A will has no impact on non-probate assets so long as a payable on death beneficiary/beneficiaries have been identified. Non-probate assets include bank accounts, life insurance, 401k plans, and IRA plans. These assets identify beneficiaries on a beneficiary designation form, listing them as the people who will receive those assets after the death of the person who originally owned them. The financial institutions and the insurance companies have a contractual obligation to pay the beneficiaries upon the presentation of a certified copy of the deceased’s death certificate. Non-probate assets pass outside the will and are not subject to any language that’s contained within a will. However, if there is no beneficiary designation form, then the default beneficiary is the estate, and those assets would then pass through the estate.
What Are Some Other Essential Components Of An Effective Estate Plan?
Typically, an estate plan includes a will, power of attorney, medical power of attorney, medical directive, HIPAA authorization, and children’s medical power of attorney – if children are minors, and in certain circumstances, a declaration of guardianship. All of these documents, except for a will, apply during a person’s lifetime. After an individual passes away, these documents are no longer valid. These documents determine your wishes while still living. A proper estate plan should manage all the essential documents and assets while a person is still living and after they pass away.
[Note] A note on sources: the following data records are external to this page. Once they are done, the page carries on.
(** C3. When some stream not yet used is independent, the search is not
    entered ([findBestOrder] is not invoked, so the trace of found orders and
    the list of cost estimates are as before), and the order returned is one
    stream: the independent stream not yet used of the smallest [baseCost],
    the first of them in the list when several have that cost. *)
Theorem findJoinOrder_independent ij :
  length (joinedStreams ij) = length (innerStreams ij) →
  (∃ si, si ∈ innerStreams ij ∧ independent_candidate si) →
  ∃ i si ij',
    cheapest_independent (innerStreams ij) i si ∧
    findJoinOrder ij = Ok (true, [stream si], ij') ∧
    foundOrders ij' = foundOrders ij ∧ estimates ij' = estimates ij.
Proof.
  intros Hlen (sc & Hsc & Hcand).
  assert (0 < length (joinedStreams ij)) as Hpos.
  { rewrite Hlen. destruct (innerStreams ij); [by apply elem_of_nil in Hsc|simpl; lia]. }
  unfold findJoinOrder.
  set (ij0 := set_remainingStreams 0 (set_bestCount 0 ij)).
  destruct (count_streams_Ok (innerStreams ij0) 0 0 ij0 Hpos) as (f & n & ij1 & Hcount).
  rewrite Hcount. simpl.
  destruct (count_streams_fields _ _ _ _ _ _ _ Hcount)
    as (_ & Hstreams & _ & Hfound & Hest & _ & _).
  pose proof (count_streams_seed (innerStreams ij0) [] 0 0 ij0 f n ij1) as Hseed.
  destruct Hseed as [[_ Hno]|(Hb & i & si & j & Hch & Hcost & Hj & Hbs)]; [|done| |].
  { left. split; [done|]. intros ? []%elem_of_nil. }
  { exfalso. by eapply Hno. }
  exists i, si. rewrite Hb. simpl. rewrite Hb. simpl. rewrite Hj. simpl.
  destruct Hch as (Hi & Hc & Hmin).
  destruct (getStreamInfo_elem_of (innerStreams ij1) (bestStream j)) as [[idx sx] Hg].
  { rewrite Hbs, Hstreams. apply list_elem_of_fmap. exists si. split; [done|].
    apply list_elem_of_lookup. eauto. }
  rewrite Hg. simpl. eexists. split_and!; [done| | |].
  - by rewrite Hbs.
  - simpl. by rewrite Hfound.
  - simpl. by rewrite Hest.
Qed.


(** C5, amended. When first rows are favoured and the first loop counted a
    navigation, without an explicit PLAN and with no independent stream, a
    stream not yet used is tried as a seed exactly when it is [baseNavigated]
    and its [currentFilter] equals the final total of the counter [filters]
    of the first loop. *)
Theorem findJoinOrder_first_rows_seeds ij :
  favorFirstRows = true → plan = false →
  NoDup (stream <$> innerStreams ij) →
  wf_relationships (innerStreams ij) →
  length (joinedStreams ij) = length (innerStreams ij) →
  (∀ si, si ∈ innerStreams ij → ¬ independent_candidate si) →
  0 < snd (first_pass (innerStreams ij) 0 0) →
  ∃ b order ij' new,
    findJoinOrder ij = Ok (b, order, ij') ∧
    foundOrders ij' = foundOrders ij ++ new ∧
    ∀ si, si ∈ innerStreams ij → used si = false →
      ([stream si] ∈ seeds_tried new ↔
       baseNavigated si = true ∧
       (if isFiltered si then 1 else 0) = filters_total (innerStreams ij)).
Proof.
  intros Hfirst Hplan Hnd Hwf Hjs Hno Hnav.
  destruct (findJoinOrder_good ij Hnd Hwf Hjs) as (b & order & ij' & Hrun & _).
  destruct (findJoinOrder_trace _ _ _ _ Hno Hrun) as (new & Hf & Hseeds).
  exists b, order, ij', new. split_and!; [done..|].
  intros si Hsi Hu. rewrite Hseeds, Hplan.
  pose proof (first_pass_filters (innerStreams ij) 0 0) as Hfilters.
  destruct (first_pass (innerStreams ij) 0 0) as [f n]. simpl in *. subst f.
  assert (∀ x, seed_allowed (filters_total (innerStreams ij)) n x = true ↔
               baseNavigated x = true ∧
               (if isFiltered x then 1 else 0) = filters_total (innerStreams ij)) as Hallowed.
  { intros x. unfold seed_allowed. rewrite Hfirst. simpl.
    destruct n; [lia|]. simpl. by rewrite andb_true_iff, Nat.eqb_eq. }
  rewrite <- Hallowed, list_elem_of_fmap. split.
  - intros (x & Heq & [[_ Hx] Hin]%list_elem_of_filter).
    assert (x = si) as -> ; [|done].
    apply list_elem_of_lookup in Hin as [i Hi]. apply list_elem_of_lookup in Hsi as [k Hk].
    assert (i = k) as ->.
    { eapply (NoDup_lookup _ i k (stream x) Hnd); rewrite list_lookup_fmap.
      - by rewrite Hi.
      - rewrite Hk. simpl. congruence. }
    congruence.
  - intros Hx. exists si. split; [done|]. by apply list_elem_of_filter.
Qed.
(** X2: a missing or blank outer-radius parameter makes the tool run
    raise; it only logs the error and re-raises. *)
Theorem main_bad_radius_raises w
  (Hbad : blank (nth 3 (params w) "") = true) :
  exists e, main w =
    (Raise e, log (EvPrint (MsgScriptFailed e)) (log (EvAddError (MsgScriptFailed e)) w)).
Proof.
  assert (He : exists e, main_body w = (Raise e, w)).
  { unfold main_body, bind, get_parameter_as_text, get_parameter_4, ret. simpl py_float.
    rewrite (blank_no_float _ Hbad). eexists; reflexivity. }
  destruct He as [e He]. exists e. apply main_logs_rejection, He.
Qed.

(** X3: called with a blank offset string (e.g. ""),
    [generate_individual_viewsheds] raises [ValueError] before any call:
    the observer layer and the rest of the world are unchanged. *)
Theorem generate_bad_offset_raises_untouched dem observer_layer offsets radius refr w str
  (Hgdb : truthy (py_or (env_workspace w) (env_scratchGDB w)) = true)
  (Hin : In (PyStr str) offsets) (Hbad : blank str = true) :
  exists m, generate_individual_viewsheds dem observer_layer offsets radius refr w
              = (Raise (ValueError m), w).
Proof.
  unfold generate_individual_viewsheds.
  erewrite bind_ok; [| reflexivity]. cbv beta. rewrite Hgdb. cbn [negb].
  destruct (floats_fail offsets str w Hin (blank_no_float _ Hbad)) as [m E].
  exists m. apply bind_raise, E.
Qed.


(** X5: every [Viewshed2] call of a tool run passes the refractivity that
    parameter 4 asks for (0.13 or 0) and a surface offset of 0. *)
Theorem main_refraction_from_parameter w :
  exists d, trace (snd (main w)) = trace w ++ d /\ Forall (refraction_ok (param_bool w)) d.
Proof.
  destruct (main_body_cases w) as [[e He] | [qs [r Hg]]].
  - rewrite (main_logs_rejection w e He). cbn [snd trace log].
    eexists; split; [rewrite <- app_assoc; reflexivity | repeat constructor].
  - unfold main, try_except. rewrite Hg.
    destruct (extends_generate (refraction_ok (param_bool w)))
      with (dem := nth 0 (params w) "") (observer_layer := nth 1 (params w) "")
           (offsets := map PyFloat qs) (radius := r) (refr := param_bool w)
           (w := set_workspace_to (py_or (env_workspace w) (env_scratchGDB w)) w)
      as [d [Ed Fd]].
    + intros ev H _ _; destruct ev; simpl in *; auto; discriminate.
    + intros off lo; simpl; split; [destruct (param_bool w)|]; reflexivity.
    + intros; exact I.
    + intros; exact I.
    + destruct (generate_individual_viewsheds _ _ _ _ _ _) as [[a|e] w'];
        cbn [snd trace log] in Ed |- *.
      * exists d; split; [exact Ed | exact Fd].
      * exists (d ++ [EvAddError (MsgScriptFailed e); EvPrint (MsgScriptFailed e)]).
        unfold bind, add_error, print, raise, call, ret. cbn [snd trace log].
        unfold set_workspace_to in Ed. cbn [trace] in Ed.
        rewrite Ed, <- !app_assoc. split; [reflexivity |].
        apply Forall_app; split; [exact Fd | repeat constructor].
Qed.

(** *** Layers: the set-up leaves them alone *)

Lemma keeps_layers_bind {A B} (m : M A) (k : A -> M B) :
  keeps layers m -> (forall a, keeps layers (k a)) -> keeps layers (bind m k).
Proof.
  intros Hm Hk w. unfold bind. specialize (Hm w).
  destruct (m w) as [[a|e] w'] eqn:Em; simpl in *; [rewrite Hk |]; exact Hm.
Qed.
How Can I Legally Protect My Assets From Possible Incapacity Should That Occur Within My Lifetime?
The best way to protect your assets in the event of unexpected incapacity is to have a power of attorney and medical power of attorney in place. If you are incapacitated, having someone you trust to make the right decisions on your behalf concerning your assets and health is crucial. Your power of attorney and medical power of attorney are empowered to take care of your finances and make medical decisions on your behalf. If powers of attorney have not been identified, the court may have to appoint a guardian.
For more information on A Will As A Component Of An Estate Plan, a free initial consultation is your next best step. Get the information and legal answers you are seeking by calling (210) 987-3333 today.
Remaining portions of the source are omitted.